## [HOW TO COMPLETE THIS TASK]
Print nothing but the lines below starting at the line that holds "replace (Datatypes.S k" and ending at the line that holds "quotient sales /", including both, each exactly as written.

Dataset entries:
Start of Block

(** * IoT dashboard: message classifier, channel manager and presence tracker

  A shallow embedding of the two React modules that carry the dashboard's
  logic:

  - [WebSocketMessages.js]: the channel manager ([connect], [onclose],
    [onerror], the keep-alive interval, the mount effect and its cleanup)
    and the message classifier with its one-slot duplicate filter
    ([socket.onmessage], [lastMessageRef]);
  - [hooks/useDevicePingStatus.js]: the presence tracker ([isHi], [isBye],
    [ask], [handleMessage], the 4000 ms timeout).

  Handlers run to completion, one event at a time.  Component state, refs
  and the runtime's timer table are fields of a state record; the clock is
  in milliseconds and a timer runs when the clock reaches its deadline.  An
  [async] function is cut at its [await]: what comes before runs when it is
  called, what comes after when the awaited request settles.

  JavaScript values are those [JSON.parse] can return; [undefined] is the
  absent case of an [option].  Strings are sequences of code units, and the
  model covers the code units below 256.  Numbers are the integers.

  The definitions come first ([JS], [JSON], [Classifier], [Channel],
  [Presence], [Samples]), then the properties. *)

From Stdlib Require Import String Ascii List ZArith NArith Arith Bool Lia.
From Stdlib Require Import DecimalString.
Import ListNotations.

Local Open Scope string_scope.
#[local] Set Warnings "-register-all".

(* ================================================================== *)
(** ** JavaScript values and the string operations the code uses *)

Module JS.

Inductive JSValue : Type :=
| JNull
| JBool (b : bool)
| JNum (z : Z)
| JStr (s : string)
| JArr (elems : list JSValue)
| JObj (members : list (string * JSValue)).

(** A value read from a variable or a property: [None] is [undefined]. *)
Definition JSRead : Type := option JSValue.

(** Abrupt and normal completion, for [try { ... } catch (e) { ... }]. *)
Inductive Exn : Type := SyntaxError | TypeError.

Inductive Completion (A : Type) : Type :=
| Normal (a : A)
| Throw (e : Exn).
Arguments Normal {A} a.
Arguments Throw {A} e.

Definition bind {A B : Type} (c : Completion A) (k : A -> Completion B)
  : Completion B :=
  match c with
  | Normal a => k a
  | Throw e => Throw e
  end.
Lemma Forall_skipn_of {A} (P : A -> Prop) (n : nat) (l : list A) :
  Forall P l -> Forall P (skipn n l).
Proof.
  intros H. rewrite <- (firstn_skipn n l) in H.
  now apply Forall_app in H as [_ H].
Qed.

(** Rows whose captures are all answered at once with image data. *)
Lemma rows_captured (options : Options) (m : PageMetrics) (nx : Z) :
  forall (k b : nat) (images : list Image.t) (idx : Z) (ds : list string)
         (rest : list response) (w : World),
    (k * Z.to_nat nx <= List.length ds)%nat ->
    Forall (fun d => isImageData d = true) ds ->
    captures w = map Resolved ds ++ rest ->
    Forall (before 0 (Z.of_nat b)) images -> Forall hasImageData images ->
    exists images' w',
      foldM (fun y st => foldM (captureSegment options m y) (indices nx) st)
            (map Z.of_nat (seq b k)) (images, idx) w
      = (Returned (images', idx + Z.of_nat (k * Z.to_nat nx)), w')
      /\ captures w' = map Resolved (skipn (k * Z.to_nat nx) ds) ++ rest
      /\ isCapturing w' = isCapturing w
      /\ map geometry images'
         = map geometry images
           ++ flat_map (fun y => map (fun x => planned (cell m x y)) (indices nx))
                       (map Z.of_nat (seq b k))
      /\ Forall hasImageData images'.
Proof.
  induction k as [|k IH]; intros b images idx ds rest w Hlen Hds Hc Hb Hgood.
  - exists images, w. cbn [seq map foldM skipn flat_map Nat.mul]. unfold ret.
    rewrite Z.add_0_r, app_nil_r. repeat split; assumption.
  - destruct (row_captured options m (Z.of_nat b) (Z.to_nat nx) 0 images idx
                ds rest w) as (images1 & w1 & Hrow & Hc1 & Hf1 & Hgeo1 & Hgood1 & Hb1);
      try assumption; [cbn in Hlen; lia|].
    fold (indices nx) in Hrow, Hgeo1.
    cbn [seq map flat_map]. cbn [foldM]. unfold bind at 1. rewrite Hrow.
    destruct (IH (Datatypes.S b) images1 (idx + Z.of_nat (Z.to_nat nx))
                 (skipn (Z.to_nat nx) ds) rest w1)
      as (images' & w' & Hrun & Hc' & Hf' & Hgeo & Hgood');
      try assumption.
    + rewrite length_skipn. cbn in Hlen. lia.
    + now apply Forall_skipn_of.
    + eapply Forall_impl; [|exact Hb1]. intros i Hi. unfold before in *. lia.
    + exists images', w'. rewrite Hrun, Hc', skipn_skipn, Hgeo, Hgeo1, <- app_assoc.
      replace (idx + Z.of_nat (Datatypes.S k * Z.to_nat nx))
        with (idx + Z.of_nat (Z.to_nat nx) + Z.of_nat (k * Z.to_nat nx)) by lia.
      replace (Datatypes.S k * Z.to_nat nx)%nat
        with (k * Z.to_nat nx + Z.to_nat nx)%nat by lia.
      repeat split; try assumption; try congruence.
Qed.
(** C2. When the filtered records are not empty, [get_summary_metrics]
    returns the sum of their sales volumes, the sum of their goals, the
    difference goal minus sales, and, the total goal being positive, the
    quotient sales / goal times 100 rounded to one decimal.  On any list of
    records that is not empty and has a total goal of 0, the attainment of
    the summary is 0. *)
Theorem summary_totals_and_attainment (R : RandomSource) (s : rng_state R) (warm : bool)
    (w : option Z) (ms : option (list string)) :
  (selected R s w ms <> [] ->
   0 < py_sum (map goal (selected R s w ms))
   /\ exists q,
       py_truediv (py_sum (map sales_volume (selected R s w ms)))
                  (py_sum (map goal (selected R s w ms))) = Ok q
       /\ get_summary_metrics R w ms (proc_state R s warm)
          = Ok ({| total_sales := py_sum (map sales_volume (selected R s w ms));
                   total_goal := py_sum (map goal (selected R s w ms));
                   gap_to_goal := py_sum (map goal (selected R s w ms))
                                  - py_sum (map sales_volume (selected R s w ms));
                   attainment := PFloat (float_round (fmul q (float_of_Z 100)) 1) |},
                loaded R s))
  /\ (forall data, data <> [] -> py_sum (map goal data) = 0 ->
        summarize data
        = Ok {| total_sales := py_sum (map sales_volume data);
                total_goal := 0;
                gap_to_goal := 0 - py_sum (map sales_volume data);
                attainment := PInt 0 |}).
Proof.
  split.
  - intros N. pose proof (selected_small R s w ms) as S.
    destruct (small_sums _ S N) as [_ Hg]. split; [lia|].
    destruct (summarize_small _ S N) as (q & E & H).
    exists q. split; [exact E|].
    rewrite get_summary_metrics_call, H. reflexivity.
  - intros data N G. destruct data as [|r data]; [contradiction|].
    unfold summarize. rewrite G. reflexivity.
Qed.

Lemma summary_totals_and_attainment_witness :
  0 < py_sum (map goal (selected lcg 42 (Some 1) (Some ["Dallas"])))
  /\ exists q,
      py_truediv (py_sum (map sales_volume (selected lcg 42 (Some 1) (Some ["Dallas"]))))
                 (py_sum (map goal (selected lcg 42 (Some 1) (Some ["Dallas"])))) = Ok q
      /\ get_summary_metrics lcg (Some 1) (Some ["Dallas"]) (proc_state lcg 42 false)
         = Ok ({| total_sales :=
                    py_sum (map sales_volume (selected lcg 42 (Some 1) (Some ["Dallas"])));
                  total_goal := py_sum (map goal (selected lcg 42 (Some 1) (Some ["Dallas"])));
                  gap_to_goal :=
                    py_sum (map goal (selected lcg 42 (Some 1) (Some ["Dallas"])))
                    - py_sum (map sales_volume (selected lcg 42 (Some 1) (Some ["Dallas"])));
                  attainment := PFloat (float_round (fmul q (float_of_Z 100)) 1) |},
               loaded lcg 42).
Proof.
  apply (proj1 (summary_totals_and_attainment lcg 42 false (Some 1) (Some ["Dallas"]))).
  apply (selected_nonempty lcg 42 1 "Dallas"); [lia | simpl; auto | simpl; auto].
Defined.
(** The path [p] starts with the path the walker builds for a name of
    [names] that does not start with a dot; in a scan at depth 0 that name
    is a folder and [p] goes on below it. *)
Definition comes_from (fs : Disk) (dirPath : string) (depth : nat)
    (names : list string) (p : string) : Prop :=
  exists fileName rest,
    In fileName names /\ starts_with_dot fileName = false /\
    p = filePath_of dirPath depth fileName +:+ rest /\
    (depth = 0 ->
     statSync_isDirectory fs (filePath_of dirPath 0 fileName) = Return true /\
     exists rest', rest = String "/" rest').

Definition found_below (fs : Disk) (dirPath : string) (depth : nat) (p : string) : Prop :=
  exists names, readdirSync fs dirPath = Return names /\ comes_from fs dirPath depth names p.

(** What a run of the walker, or of its loop, gave. *)
Definition tree_of (r : option (completion triple * console)) : gmap string node :=
  match r with Some (Return (t, _, _), _) => t | _ => ∅ end.

Definition list_of (r : option (completion triple * console)) : list Entry.t :=
  match r with Some (Return (_, l, _), _) => l | _ => [] end.

Definition files_of (r : option (completion triple * console)) : list string :=
  match r with Some (Return (_, _, f), _) => f | _ => [] end.

Definition console_of (r : option (completion triple * console)) : console :=
  match r with Some (_, o) => o | None => [] end.

Definition loop_tree (r : option (triple * console * signal)) : gmap string node :=
  match r with Some ((t, _, _), _, _) => t | None => ∅ end.

Definition loop_list (r : option (triple * console * signal)) : list Entry.t :=
  match r with Some ((_, l, _), _, _) => l | None => [] end.

Definition loop_files (r : option (triple * console * signal)) : list string :=
  match r with Some ((_, _, f), _, _) => f | None => [] end.

Definition loop_console (r : option (triple * console * signal)) : console :=
  match r with Some (_, o, _) => o | None => [] end.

End of Block

## [SOLVED EXERCISE]
      replace (Datatypes.S k * Z.to_nat nx)%nat
        with (k * Z.to_nat nx + Z.to_nat nx)%nat by lia.
      repeat split; try assumption; try congruence.
Qed.
(** C2. When the filtered records are not empty, [get_summary_metrics]
    returns the sum of their sales volumes, the sum of their goals, the
    difference goal minus sales, and, the total goal being positive, the
    quotient sales / goal times 100 rounded to one decimal.  On any list of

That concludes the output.